- To do
Reproduce exactly the lines of the material beneath, from the line that contains "match r with" to the line that contains "destruct (if resume", both included, and no other lines.

- Data listing
(** The last element of a non-empty list, and the list before it. *)
Lemma py_getitem_last {A} (xs : list A) :
  xs <> [] -> exists pre x, xs = pre ++ [x] /\ py_getitem xs (-1) = Ok x.
Proof.
  intros Hxs. destruct (exists_last Hxs) as (pre & x & ->).
  exists pre, x. split; [done|]. unfold py_getitem. simpl. rewrite length_app. simpl.
  replace (Z.of_nat (length pre + 1) + -1)%Z with (Z.of_nat (length pre)) by lia.
  rewrite (proj2 (Z.leb_le 0 _)) by lia. rewrite Nat2Z.id.
  by rewrite lookup_app_r, Nat.sub_diag by lia.
Qed.

(** [upload_suffix] never raises: the split has a piece and [[-1]] is it. *)
Lemma upload_suffix_ok (name : pystr) : exists sfx, upload_suffix name = Ok sfx.
Proof.
  assert (Hne : py_split_fuel (S (length name)) (str ".") name <> []) by apply py_split_fuel_nonempty.
  destruct (py_getitem_last _ Hne) as (pre & x & _ & Hg).
  exists (str "." ++ x). unfold upload_suffix, py_split. change (str ".") with ["."%char] in *.
  cbn [bind]. by rewrite Hg.
Qed.

(** ** Properties *)

(** C27: The recording [main] makes (line 177: the defaults of line 19
    and the slider's [5 <= record_seconds <= 60]), from a microphone that
    opens and answers every read, reads [n] buffers of 1024 frames where
    [n] is the largest count with
    [n * 1024 <= 16000 * record_seconds]: the binary64 computation of
    line 30 loses no buffer, the recording falls short of the requested
    duration by less than one buffer, and the file holds exactly those [n]
    reads in order. *)
Theorem record_audio_frames_bounds `{Microphone} filename record_seconds
    (data : nat -> list Byte.byte) :
  (5 <= record_seconds <= 60)%Z ->
  stream_open paInt16 default_channels default_rate default_chunk = Ok tt ->
  (forall i, stream_read i default_chunk = Ok (data i)) ->
  exists n : nat,
    run (record_audio filename record_seconds default_chunk paInt16 default_channels default_rate) =
      ([Write (str "Recording audio...");
        SaveWav filename default_channels (get_sample_size paInt16) default_rate
          (concat (map data (seq 0 n)))], Ok tt) /\
    (Z.of_nat n * default_chunk <= default_rate * record_seconds
       < Z.of_nat n * default_chunk + default_chunk)%Z.
Proof.
  intros Hs Ho Hr.
  set (q := (default_rate * record_seconds / default_chunk)%Z).
  assert (Hq : (0 <= q)%Z) by (apply Z.div_pos; unfold default_rate, default_chunk; lia).
  destruct (py_range_upto q Hq) as (idx & Hidx & Hlen).
  exists (Z.to_nat q). split.
  - unfold run, record_audio. cbn [ui_bind ui_lift]. rewrite Ho.
    rewrite frames_count_defaults by done. fold q.
    cbn [ui_bind emit ui_lift app]. rewrite Hidx. cbn [ui_bind emit ui_lift app].
    by rewrite (read_frames_spec data _ Hr), Hlen.
  - rewrite Z2Nat.id by done. unfold q, default_rate, default_chunk in *. zlia.
Qed.

Lemma record_audio_frames_bounds_witness :
  let mic := {| stream_open := fun _ _ _ _ => Ok tt;
                stream_read := fun _ c => Ok (repeat Byte.x00 (Z.to_nat (2 * c))) |} in
  exists n : nat,
    run (@record_audio mic (str "rec.wav") 30 default_chunk paInt16 default_channels default_rate) =
      ([Write (str "Recording audio...");
        SaveWav (str "rec.wav") default_channels (get_sample_size paInt16) default_rate
          (concat (map (fun _ => repeat Byte.x00 (Z.to_nat (2 * default_chunk))) (seq 0 n)))], Ok tt) /\
    (Z.of_nat n * default_chunk <= default_rate * 30 < Z.of_nat n * default_chunk + default_chunk)%Z.
Proof.
  intros mic. apply (@record_audio_frames_bounds mic); [lia|reflexivity|reflexivity].
Defined.
(** * swagger-generate: conversion core of swagger2idl and thrift-gen-http-swagger

    A shallow embedding of
    - [swagger2idl/protobuf]  (the intermediate proto tree),
    - [swagger2idl/converter] (OpenAPI -> proto tree),
    - [swagger2idl/generate]  (proto tree -> proto3 text),
    - [thrift-gen-http-swagger/generator/openapi_gen.go]
      (request-body assembly and the struct-expansion worklist),
    followed by the properties established about them.

    Conventions.
    - A Go [map] that the code ranges over is an association list whose
      order is the order in which that [range] visits the entries.  Go leaves
      this order unspecified, so two runs on the same map may see two
      different permutations of the same list.
    - A pointer that may be [nil] is an [option]; dereferencing [nil] is the
      outcome [Panic].
    - Functions of other libraries (fmt verbs, strcase, reflection over
      struct tags, the thriftgo descriptors) are members of the classes
      [GoLib] and [Reflection]; nothing is assumed about them. *)

From Stdlib Require Import List String Ascii Bool Arith ZArith Lia.
From Stdlib Require Import Permutation Sorted DecimalString.
Import ListNotations.

#[local] Set Warnings "-register-all".

Local Open Scope string_scope.
Local Open Scope list_scope.

Infix "+++" := String.append (right associativity, at level 60).

(** ** Outcomes of fallible code *)

Inductive result (A : Type) : Type :=
| Ok (a : A)
| Err (e : string)
| Panic.

Arguments Ok {A} a.
Arguments Err {A} e.
Arguments Panic {A}.

Definition bind {A B : Type} (r : result A) (k : A -> result B) : result B :=
  match r with
  | Ok a => k a
  | Err e => Err e
  | Panic => Panic
  end.
(** *** Running [sync_table] again *)

(** How [sync_table] comes to return a count: from a completed
    checkpoint, or from the pagination followed by the save of the
    final checkpoint. *)
Lemma sync_table_ok_inv fuel cfg table resume (env : Env) n env' :
  sync fuel cfg table resume env = (Some (Ok n), env') →
  ∃ m, get_table_mapping cfg table = Some m
    ∧ ((resume = true ∧ env' = env
        ∧ ∃ lp, load_initial_checkpoint (env_checkpoints _ _ env)
                  (pragma_database_path (env_src _ _ env)) table
                = Ok (Some (mkInitialSyncCheckpoint table lp n COMPLETED)))
       ∨ (0 <= n
          ∧ ∃ env2,
              env' = mkSyncEnv Src World (env_src _ _ env2) (env_world _ _ env2)
                       (save_initial_checkpoint (env_checkpoints _ _ env2)
                          (pragma_database_path (env_src _ _ env))
                          (mkInitialSyncCheckpoint table None n COMPLETED)))).
Proof.
  unfold sync_table. intros H.
  destruct (get_table_mapping cfg table) as [m |] eqn:Hm; [| done].
  exists m. split; [done |]. cbv zeta in H.
  destruct (if resume then _ else _) as [ck | e] eqn:Hl; [| done].
  assert (Htail : ∀ last_pk,
    match _sync_with_pagination convert Src source_execute pragma_database_path
            World batch_upsert fuel cfg table m
            (_get_effective_primary_key Src pragma_table_info table m
               (env_src _ _ env)) 0 last_pk 0 env with
    | (Some (Ok synced), env2) =>
        match InitialSyncCheckpoint_new table None synced COMPLETED with
        | Raise e => (Some (Raise e), env2)
        | Ok final_checkpoint =>
            (Some (Ok synced),
             mkSyncEnv Src World (env_src _ _ env2) (env_world _ _ env2)
               (save_initial_checkpoint (env_checkpoints _ _ env2)
                  (pragma_database_path (env_src _ _ env)) final_checkpoint))
        end
    | other => other
    end = (Some (Ok n), env') →
    0 <= n
    ∧ ∃ env2,
        env' = mkSyncEnv Src World (env_src _ _ env2) (env_world _ _ env2)
                 (save_initial_checkpoint (env_checkpoints _ _ env2)
                    (pragma_database_path (env_src _ _ env))
                    (mkInitialSyncCheckpoint table None n COMPLETED))).
  { clear H Hl. intros last_pk Ht.
    destruct (_sync_with_pagination _ _ _ _ _ _ _ _ _ _ _ _ _ _ _)
      as [[[synced | e] |] env2]; try done.
    unfold InitialSyncCheckpoint_new in Ht. simpl in Ht.
    destruct (0 <=? synced) eqn:E; [| done]. simpl in Ht.
    injection Ht as -> <-. apply Z.leb_le in E. split; [done |]. by exists env2. }
  destruct ck as [[t lp tot st] |].
  - destruct st; try (right; by apply (Htail lp)).
    left. injection H as -> <-.
    destruct resume; [| done]. split; [done |]. split; [done |].
    exists lp. rewrite Hl. unfold load_initial_checkpoint in Hl.
    destruct (env_checkpoints _ _ env !! _) as [row |]; [| done].
    destruct (SyncState_of_value (c_status row)); [| done].
    unfold InitialSyncCheckpoint_new in Hl.
    destruct (negb _ || negb _); [done |]. simpl in Hl. by injection Hl as <- _ _.
  - right. by apply (Htail None).
Qed.

(** X11.  [sync_table] is idempotent: when it has returned a count, the
    checkpoint store holds for that table a completed checkpoint with
    that count as [total_synced]; and as long as the source database
    reports the same file, running [sync_table] again with
    [resume=True] returns the same count and changes nothing: no page
    is read, no target is written, no checkpoint is saved. *)
Theorem sync_table_again_is_noop (fuel : nat) (cfg : SyncConfig) (table : string)
    (resume : bool) (env : SyncEnv Src World) (n : Z) (env' : SyncEnv Src World) :
  sync_table convert Src source_execute pragma_database_path pragma_table_info
    World batch_upsert fuel cfg table resume env = (Some (Ok n), env') →
  (∃ ck, load_initial_checkpoint (env_checkpoints _ _ env')
           (pragma_database_path (env_src _ _ env)) table = Ok (Some ck)
     ∧ ck_status ck = COMPLETED ∧ ck_total_synced ck = n)
  ∧ (pragma_database_path (env_src _ _ env')
     = pragma_database_path (env_src _ _ env) →
     ∀ fuel', sync_table convert Src source_execute pragma_database_path
                pragma_table_info World batch_upsert fuel' cfg table true env'
              = (Some (Ok n), env')).
Proof.
  intros H. apply sync_table_ok_inv in H as (m & Hm & H).
  assert (Hload : ∃ lp, load_initial_checkpoint (env_checkpoints _ _ env')
            (pragma_database_path (env_src _ _ env)) table
            = Ok (Some (mkInitialSyncCheckpoint table lp n COMPLETED))).
  { destruct H as [(_ & -> & H) | (Hn & env2 & ->)]; [done |].
    exists None. unfold load_initial_checkpoint, save_initial_checkpoint.
    cbn [env_checkpoints ck_table_name]. rewrite lookup_insert_eq.
    cbn. unfold InitialSyncCheckpoint_new. simpl.
    apply Z.leb_le in Hn. by rewrite Hn. }
  destruct Hload as (lp & Hload). split.
  - by eexists.
  - intros Hpath fuel'. unfold sync_table. rewrite Hm. cbv zeta.
    by rewrite Hpath, Hload.
Qed.

(** *** A run that fails *)

Lemma paginate_saves_running fuel cfg table m pk_column synced last_pk
    batch_num (env : Env) key row :
  env_checkpoints _ _
    (_sync_with_pagination convert Src source_execute pragma_database_path
       World batch_upsert fuel cfg table m pk_column synced last_pk batch_num
       env).2 !! key = Some row →
  env_checkpoints _ _ env !! key = Some row
  ∨ c_status row = SyncState_value RUNNING.
Proof.
  revert synced last_pk batch_num env.
  induction fuel as [| fuel IH]; intros synced last_pk batch_num env;
    [by left |].
  cbn [_sync_with_pagination].
  destruct (_fetch_batch Src source_execute table pk_column last_pk
              (cfg_batch_size cfg) (env_src _ _ env))
    as [[[| d ds] | e] src']; [by left | | by left].
  destruct (_sync_batch_to_all_targets World batch_upsert cfg
              (get_target_table m) (transform_batch convert m (d :: ds))
              (env_world _ _ env)) as [[[] | e] w']; [| by left].
  destruct ((batch_num + 1) mod 10 =? 0).
  - destruct (InitialSyncCheckpoint_new table
                (last_pk_of pk_column (d :: ds))
                (synced + Z.of_nat (length (d :: ds))) RUNNING)
      as [checkpoint | e] eqn:Enew; [| by left].
    intros H. apply IH in H. cbn [env_checkpoints] in H.
    destruct H as [H | H]; [| by right].
    unfold save_initial_checkpoint in H.
    destruct (decide (key = (pragma_database_path src',
                             ck_table_name checkpoint))) as [-> | Hne].
    + rewrite lookup_insert_eq in H. injection H as <-. right. simpl.
      unfold InitialSyncCheckpoint_new in Enew.
      destruct (negb _ || negb _); [done |]. by injection Enew as <-.
    + rewrite lookup_insert_ne in H by done. by left.
  - intros H. apply IH in H. done.
Qed.


End InitialMore.

(** *** Completeness of the copy *)

Section InitialComplete.

Variable convert : PyVal → ConverterType → Dict → PyVal.
Variable Src : Type.
Variable source_execute :
  string → list PyVal → Src → PyResult (list string * list (list PyVal)) * Src.
Variable pragma_database_path : Src → string.
Variable pragma_table_info : string → Src → PyResult (list (list PyVal)).
Variable World : Type.
Variable batch_upsert : string → string → list Dict → World → PyResult unit * World.

Variable R : Type.
Variable key : R → Z.
Variable render : R → list PyVal.

Variable cfg : SyncConfig.
Variable table pk : string.
Variable m : TableMapping.
Variable columns : list string.
Variable content : list R.
Variable src : Src.
(** * scripts/lib/api.py: the Prometheus and Pyroscope clients

    A shallow embedding of [pyro_top_functions] and [prom_instant] with the
    Python values they handle, and the properties of the flamegraph
    self-time aggregation.

    What [json.loads] returns is modelled by [json]; a Python exception is
    the [Raise] outcome of [result].  The HTTP transport is not modelled:
    [pyro_render] and [prom_query]'s fetch are parameters of the functions
    that call them. *)

From Stdlib Require Import ZArith List String Ascii Bool Lia.
From Stdlib Require Import Sorted Permutation Finite.
From Stdlib Require Import SpecFloat QArith.
From Equations Require Import Equations.
From Equations.Prop Require Logic.
Import ListNotations.
(** ** Module-level constants and helpers of [page.tsx] *)

Definition QURAN_PAGES : number := Fin 604.

(** [clamp(n, min, max)]: [min] for [NaN], else
    [Math.min(max, Math.max(min, n))]. *)
Definition clamp (n min max : number) : number :=
  if Num.isNaN n then min
  else Num.min max (Num.max min n).

(** [roundSmart(n) = Math.max(0, Math.round(n))]. *)
Definition roundSmart (n : number) : number :=
  Num.max (Fin 0) (Num.round n).

(** ** Untyped values, exceptions and the host *)

(** What [JSON.parse] can return, and [undefined] for a property that is
    not there. An object is the list of its own properties. *)
#[warnings="-register-all"]
Inductive value : Type :=
| VUndefined
| VNull
| VBool (b : bool)
| VNum (n : number)
| VStr (s : string)
| VArr (items : list value)
| VObj (fields : list (string * value)).

Inductive exn : Type := SyntaxError | TypeError.

(** A computation that returns or throws. *)
Inductive result (A : Type) : Type :=
| Ok (a : A)
| Throw (e : exn).
Arguments Ok {A} a.
Arguments Throw {A} e.

#[global] Instance result_ret : MRet result := fun _ a => Ok a.
#[global] Instance result_bind : MBind result := fun _ _ f m =>
  match m with
  | Ok a => f a
  | Throw e => Throw e
  end.

(** [try { m } catch { h }]. *)
Definition try_catch {A} (m : result A) (h : result A) : result A :=
  match m with
  | Ok a => Ok a
  | Throw _ => h
  end.

(** The functions of the JavaScript host that the component calls.
    [JSON_parse] throws a [SyntaxError] on a text that is not JSON;
    [StringToNumber] is [Number(s)] on a string, [ObjectToNumber] is
    [Number(v)] on an array or an object, [NumberToString] is [String(n)]. *)
Class Host : Type := {
  JSON_parse : string -> result value;
  JSON_stringify : value -> string;
  StringToNumber : string -> number;
  ObjectToNumber : value -> number;
  NumberToString : number -> string;
}.

Module JS.

(** [Boolean(v)]. *)
Definition truthy (v : value) : bool :=
  match v with
  | VUndefined | VNull => false
  | VBool b => b
  | VNum NaN => false
  | VNum (Fin q) => negb (Qeq_bool q 0)
  | VNum _ => true
  | VStr s => negb (String.eqb s EmptyString)
  | VArr _ | VObj _ => true
  end.

(** [a ?? b]. *)
Definition nullish (v : value) : bool :=
  match v with
  | VUndefined | VNull => true
  | _ => false
  end.

Definition coalesce (a b : value) : value :=
  if nullish a then b else a.

Fixpoint assoc (k : string) (fs : list (string * value)) : value :=
  match fs with
  | [] => VUndefined
  | (k', v) :: fs => if String.eqb k k' then v else assoc k fs
  end.

(** [v.k], for a name [k] that no prototype defines (the five names the
    component reads are such): a [TypeError] on [null] and [undefined],
    the own property of an object, [undefined] otherwise. *)
Definition get_prop (v : value) (k : string) : result value :=
  match v with
  | VUndefined | VNull => Throw TypeError
  | VObj fs => Ok (assoc k fs)
  | _ => Ok VUndefined
  end.

(** [v === n] for a number literal [n]. *)
Definition strict_eq_num (v : value) (n : number) : bool :=
  match v with
  | VNum m => Num.eqb m n
  | _ => false
  end.

(** [v === s] for a string literal [s]. *)
Definition strict_eq_str (v : value) (s : string) : bool :=
  match v with
  | VStr t => String.eqb t s
  | _ => false
  end.

(** A [string | null] as a value. *)
Definition of_nullable (o : option string) : value :=
  match o with
  | Some s => VStr s
  | None => VNull
  end.

(** [Number(v)]. *)
Definition Number `{!Host} (v : value) : number :=
  match v with
  | VUndefined => NaN
  | VNull => Fin 0
  | VBool true => Fin 1
  | VBool false => Fin 0
  | VNum n => n
  | VStr s => StringToNumber s
  | VArr _ | VObj _ => ObjectToNumber v
  end.

End JS.

(** ** The component state *)

Inductive Theme : Type := light | dark.
Inductive Tab : Type := tab_plan | tab_track.

(** [GoalPreset = 1 | 2 | 3 | "custom"], [DaysPreset = 30 | 29 | "custom"],
    [SessionsPreset = 1 | 2 | 3 | 5]. *)
Inductive GoalPreset : Type := goal_1 | goal_2 | goal_3 | goal_custom.
Inductive DaysPreset : Type := days_30 | days_29 | days_custom.
Inductive SessionsPreset : Type := sessions_1 | sessions_2 | sessions_3 | sessions_5.
Inductive TrackMode : Type := onPage | readPages.

Definition SessionsPreset_value (s : SessionsPreset) : value :=
  match s with
  | sessions_1 => VNum (Fin 1)
  | sessions_2 => VNum (Fin 2)
  | sessions_3 => VNum (Fin 3)
  | sessions_5 => VNum (Fin 5)
  end.

(** The saved plan. Its fields are typed [number] and [SessionsPreset] in
    the source, but a plan restored from storage carries whatever
    [JSON.parse] returned for them. *)
Record Plan : Type := {
  goalKhatmah : value;
  daysTotal : value;
  sessionsPerDay : value;
}.

Record ProgressState : Type := {
  pagesCompleted : number;
  lastUpdatedAt : value;
}.

Record HistoryItem : Type := {
  at_ : number;
  label : string;
  item_pagesCompleted : number;
}.

(** The object literal [{ at, label, pagesCompleted }]. *)
Definition HistoryItem_value (h : HistoryItem) : value :=
  VObj [("at", VNum (at_ h)); ("label", VStr (label h));
        ("pagesCompleted", VNum (item_pagesCompleted h))]%string.

Definition Plan_value (p : Plan) : value :=
  VObj [("goalKhatmah", goalKhatmah p); ("daysTotal", daysTotal p);
        ("sessionsPerDay", sessionsPerDay p)]%string.

Definition ProgressState_value (p : ProgressState) : value :=
  VObj [("pagesCompleted", VNum (pagesCompleted p));
        ("lastUpdatedAt", lastUpdatedAt p)]%string.

(** One field per [useState] of [Page]. [customGoal], [customDays] and
    [sessions] receive fields of a restored plan, and [history] a restored
    array: they are kept untyped. *)
Record State : Type := {
  theme : Theme;
  tab : Tab;
  goalPreset : GoalPreset;
  customGoal : value;
  daysPreset : DaysPreset;
  customDays : value;
  sessions : value;
  plan : option Plan;
  planSavedToast : string;
  trackMode : TrackMode;
  inputPage : number;
  inputReadPages : number;
  ramadanDay : number;
  progress : ProgressState;
  history : list value;
}.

- Completed task
  match r with
  | Ok a => k a
  | Err e => Err e
  | Panic => Panic
  end.
(** *** Running [sync_table] again *)

(** How [sync_table] comes to return a count: from a completed
    checkpoint, or from the pagination followed by the save of the
    final checkpoint. *)
Lemma sync_table_ok_inv fuel cfg table resume (env : Env) n env' :
  sync fuel cfg table resume env = (Some (Ok n), env') →
  ∃ m, get_table_mapping cfg table = Some m
    ∧ ((resume = true ∧ env' = env
        ∧ ∃ lp, load_initial_checkpoint (env_checkpoints _ _ env)
                  (pragma_database_path (env_src _ _ env)) table
                = Ok (Some (mkInitialSyncCheckpoint table lp n COMPLETED)))
       ∨ (0 <= n
          ∧ ∃ env2,
              env' = mkSyncEnv Src World (env_src _ _ env2) (env_world _ _ env2)
                       (save_initial_checkpoint (env_checkpoints _ _ env2)
                          (pragma_database_path (env_src _ _ env))
                          (mkInitialSyncCheckpoint table None n COMPLETED)))).
Proof.
  unfold sync_table. intros H.
  destruct (get_table_mapping cfg table) as [m |] eqn:Hm; [| done].
  exists m. split; [done |]. cbv zeta in H.
  destruct (if resume then _ else _) as [ck | e] eqn:Hl; [| done].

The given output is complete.